Unlike Delaware, New York's fee-shifting rules applicable to corporate governance actions are rooted in statute: §626(e) of the Business Corporation Law (BCL) governs the award of attorney fees in derivative actions; C.P.L.R. Rule 909 controls the award of fees in class actions. Neither rule explicitly references fee awards in mooted cases nor have mootness fee awards been the subject of much New York case law development. What few decisions that have been reported, however, suggest that New York's rules will be as stringent as those Delaware applies, if not tougher.
Less than a handful of reported decisions by New York courts have considered a mootness fee award in a derivative action under BCL §626(e) and none have approved such an award. From these decisions, two rules governing potential mootness fee awards can be gleaned, both of which are similar to the standard Delaware employs. What New York might say about the other elements of Delaware's rule remains the open question.

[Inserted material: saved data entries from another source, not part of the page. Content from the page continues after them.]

(* ===== verification/Train.v ===== *)
(** * The training script: from the pickled Q-table to a regression dataset

    src/train_q_nn.py, lines 7-20: the script loads the pickled table
    (nothing is caught), appends every [(state, q_values)] pair of
    [q_table.items()] to the lists [X] and [y], and turns them into numpy
    arrays.  The network definition and [model.fit] (lines 22-42) are
    Keras library calls and are not modelled.  The theorems show that the
    dataset is exactly the table the agent saved, that it is well formed
    when the table is, and when the script fails. *)

From Stdlib Require Import QArith Lqa.
From stdpp Require Import base list gmap strings.
From S2P Require Import Prelude Discretize QTable QAgent Persistence.

Open Scope Q_scope.

Module Train.
Import StateDiscretizer QTable DQAgent Persistence.

Definition QTABLE_PATH : string := "flappy_birds_q_table.pkl".

(** [with open(QTABLE_PATH, 'rb') as f: q_table = pickle.load(f)]. *)
Definition pickle_load (fs : filesystem) (path : string) : outcome qtable :=
  match fs !! path with
  | Some (PickledDict d) => Ret d
  | Some OtherBytes => Raise UnpicklingError
  | None => Raise FileNotFoundError
  end.

(** The loop [for state, q_values in q_table.items(): X.append(state);
    y.append(q_values)]. *)
Definition collect (items : list (code * list Q)) : list code * list (list Q) :=
  foldl (fun '(X, y) '(state, q_values) => (X ++ [state], y ++ [q_values])) ([], []) items.

(** [np.array(y)] of a list of rows: numpy refuses rows of different
    lengths ([ValueError: inhomogeneous shape]). *)
Definition np_array_2d (rows : list (list Q)) : outcome (list (list Q)) :=
  match rows with
  | [] => Ret []
  | r :: rs => if bool_decide (Forall (fun r' => length r' = length r) rs) then Ret rows
               else Raise ValueError
  end.

(** Lines 9-20: the arrays [X] and [y] the network is fitted on. *)
Definition training_data (fs : filesystem) : outcome (list code * list (list Q)) :=
  let? q_table := pickle_load fs QTABLE_PATH in
  let '(X, y) := collect (map_to_list q_table) in
  let? y' := np_array_2d y in
  Ret (X, y').


(** ** Concrete tables *)

(** A table of width 2 with one learned row, and a ragged one. *)
Definition table1 : qtable := {[code0 := [1; 0]]}.
Definition ragged_table : qtable := <[code1 := [1]]> {[code0 := [1; 0]]}.


(** ** Helper lemmas *)

Lemma collect_acc (items : list (code * list Q)) X0 y0 :
  foldl (fun '(X, y) '(state, q_values) => (X ++ [state], y ++ [q_values])) (X0, y0) items =
  (X0 ++ map fst items, y0 ++ map snd items).
Proof.
  revert X0 y0. induction items as [|[c v] items IH]; intros X0 y0; simpl.
  - by rewrite !app_nil_r.
  - by rewrite IH, <- !app_assoc.
Qed.

Lemma collect_spec (items : list (code * list Q)) :
  collect items = (map fst items, map snd items).
Proof. apply collect_acc. Qed.

(** [np.array] accepts the rows exactly when they all have one length. *)
Lemma np_array_2d_ok (rows : list (list Q)) :
  (forall r1 r2, r1 ∈ rows -> r2 ∈ rows -> length r1 = length r2) -> np_array_2d rows = Ret rows.
Proof.
  intros H. destruct rows as [|r rs]; [done|]. simpl. rewrite bool_decide_eq_true_2; [done|].
  apply Forall_forall. intros r' Hr'. apply H; [by right | by left].
Qed.

Lemma np_array_2d_raise (rows : list (list Q)) e :
  np_array_2d rows = Raise e <->
  e = ValueError /\ exists r1 r2, r1 ∈ rows /\ r2 ∈ rows /\ length r1 <> length r2.
Proof.
  destruct rows as [|r rs]; simpl.
  - split; [done|]. intros [_ (r1 & r2 & Hr1 & _)]. by apply not_elem_of_nil in Hr1.
  - case_bool_decide as Hall.
    + split; [done|]. intros [_ (r1 & r2 & Hr1 & Hr2 & Hne)]. exfalso. apply Hne.
      rewrite Forall_forall in Hall.
      apply elem_of_cons in Hr1 as [->|Hr1]; apply elem_of_cons in Hr2 as [->|Hr2];
        [done | symmetry; by apply Hall | by apply Hall | by rewrite (Hall r1), (Hall r2)].
    + split; [intros [= <-]|intros [-> _]; done]. split; [done|].
      apply not_Forall_Exists in Hall; [|intros x; apply _].
      apply Exists_exists in Hall as (r' & Hr' & Hne).
      exists r', r. split; [by right|]. split; [by left | done].
Qed.


(** ** Properties *)

(** C36: The dataset is the saved table.  After the agent saves a table of
    width [n] to [QTABLE_PATH], the script builds [X] and [y] without
    error; [X] lists every key once, and the pairs [(X[i], y[i])] are
    exactly the entries of the table, every row of width [n]. *)
Theorem training_data_of_saved {A} `{EqDecision A} (self : QAgent A) (fs : filesystem) (n : nat) :
  table_wf n (q_table self) ->
  exists X y,
    training_data (save_q_table QTABLE_PATH self fs) = Ret (X, y) /\
    NoDup X /\ length X = length y /\ Forall (fun r => length r = n) y /\
    (forall c v, q_table self !! c = Some v <-> exists i, X !! i = Some c /\ y !! i = Some v).
Proof.
  intros Hwf. set (l := map_to_list (q_table self)).
  assert (Hrows : forall r, r ∈ map snd l -> length r = n).
  { intros r ([c v] & -> & Hcv)%list_elem_of_fmap. apply elem_of_map_to_list in Hcv.
    exact (Hwf c v Hcv). }
  exists (map fst l), (map snd l).
  rewrite save_q_table_eq. unfold training_data, pickle_load, dict_of_defaultdict.
  rewrite lookup_insert_eq. cbn [obind]. rewrite collect_spec. fold l.
  rewrite np_array_2d_ok by (intros r1 r2 H1 H2; by rewrite (Hrows r1 H1), (Hrows r2 H2)).
  split; [done|]. split; [apply NoDup_fst_map_to_list|]. split; [by rewrite !length_map|].
  split; [by apply Forall_forall|].
  intros c v. rewrite <- elem_of_map_to_list. fold l. rewrite list_elem_of_lookup. split.
  - intros [i Hi]. exists i. by rewrite !list_lookup_fmap, Hi.
  - intros (i & Hc & Hv). exists i.
    rewrite list_lookup_fmap in Hc. rewrite list_lookup_fmap in Hv.
    destruct (l !! i) as [[c' v']|]; simplify_eq/=. done.
Qed.

(** C37: The script fails with [ValueError] exactly when the pickled table
    has two rows of different lengths ([np.array(y)] refuses a ragged
    list), e.g. a table filled by agents with different action counts. *)
Theorem training_data_ragged (fs : filesystem) (t : qtable) :
  fs !! QTABLE_PATH = Some (PickledDict t) ->
  training_data fs = Raise ValueError <->
  exists c1 c2 v1 v2, t !! c1 = Some v1 /\ t !! c2 = Some v2 /\ length v1 <> length v2.
Proof.
  intros Hfs. unfold training_data, pickle_load. rewrite Hfs. cbn [obind].
  rewrite collect_spec. destruct (np_array_2d _) as [y|e] eqn:Hy; cbn [obind].
  - split; [done|]. intros (c1 & c2 & v1 & v2 & H1 & H2 & Hne).
    assert (Hraise : np_array_2d (map snd (map_to_list t)) = Raise ValueError); [|congruence].
    apply np_array_2d_raise. split; [done|]. exists v1, v2.
    split; [apply list_elem_of_fmap; exists (c1, v1); by rewrite elem_of_map_to_list|].
    split; [apply list_elem_of_fmap; exists (c2, v2); by rewrite elem_of_map_to_list | done].
  - apply np_array_2d_raise in Hy as [-> (r1 & r2 & H1 & H2 & Hne)]. split; [intros _|done].
    apply list_elem_of_fmap in H1 as ([c1 v1] & -> & H1).
    apply list_elem_of_fmap in H2 as ([c2 v2] & -> & H2).
    apply elem_of_map_to_list in H1, H2. by exists c1, c2, v1, v2.
Qed.

(** ** Witnesses *)

Lemma training_data_of_saved_witness :
  exists X y,
    training_data (save_q_table QTABLE_PATH (set_q_table agent0 table1) ∅) = Ret (X, y) /\
    NoDup X /\ length X = length y /\ Forall (fun r => length r = 2%nat) y /\
    (forall c v, table1 !! c = Some v <-> exists i, X !! i = Some c /\ y !! i = Some v).
Proof.
  apply (training_data_of_saved (set_q_table agent0 table1) ∅ 2).
  by apply map_Forall_singleton.
Defined.

Lemma training_data_ragged_witness :
  training_data {[QTABLE_PATH := PickledDict ragged_table]} = Raise ValueError <->
  exists c1 c2 v1 v2, ragged_table !! c1 = Some v1 /\ ragged_table !! c2 = Some v2 /\
                      length v1 <> length v2.
Proof. apply training_data_ragged. reflexivity. Defined.

End Train.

Turning first to the overlapping elements, under New York law, a plaintiff must establish that his pleadings properly alleged that he had standing to assert a derivative claim consistent with the substantive law of the state in which the corporation was organized. Blankfein, 111 A.D.3d at 45-46. Delaware imposes the same requirement. See Grimes v. Donald, 791 A.2d 818, 822-23 (Del. Ch. 2000), aff'd, 784 A.2d 1080 (Del. 2001).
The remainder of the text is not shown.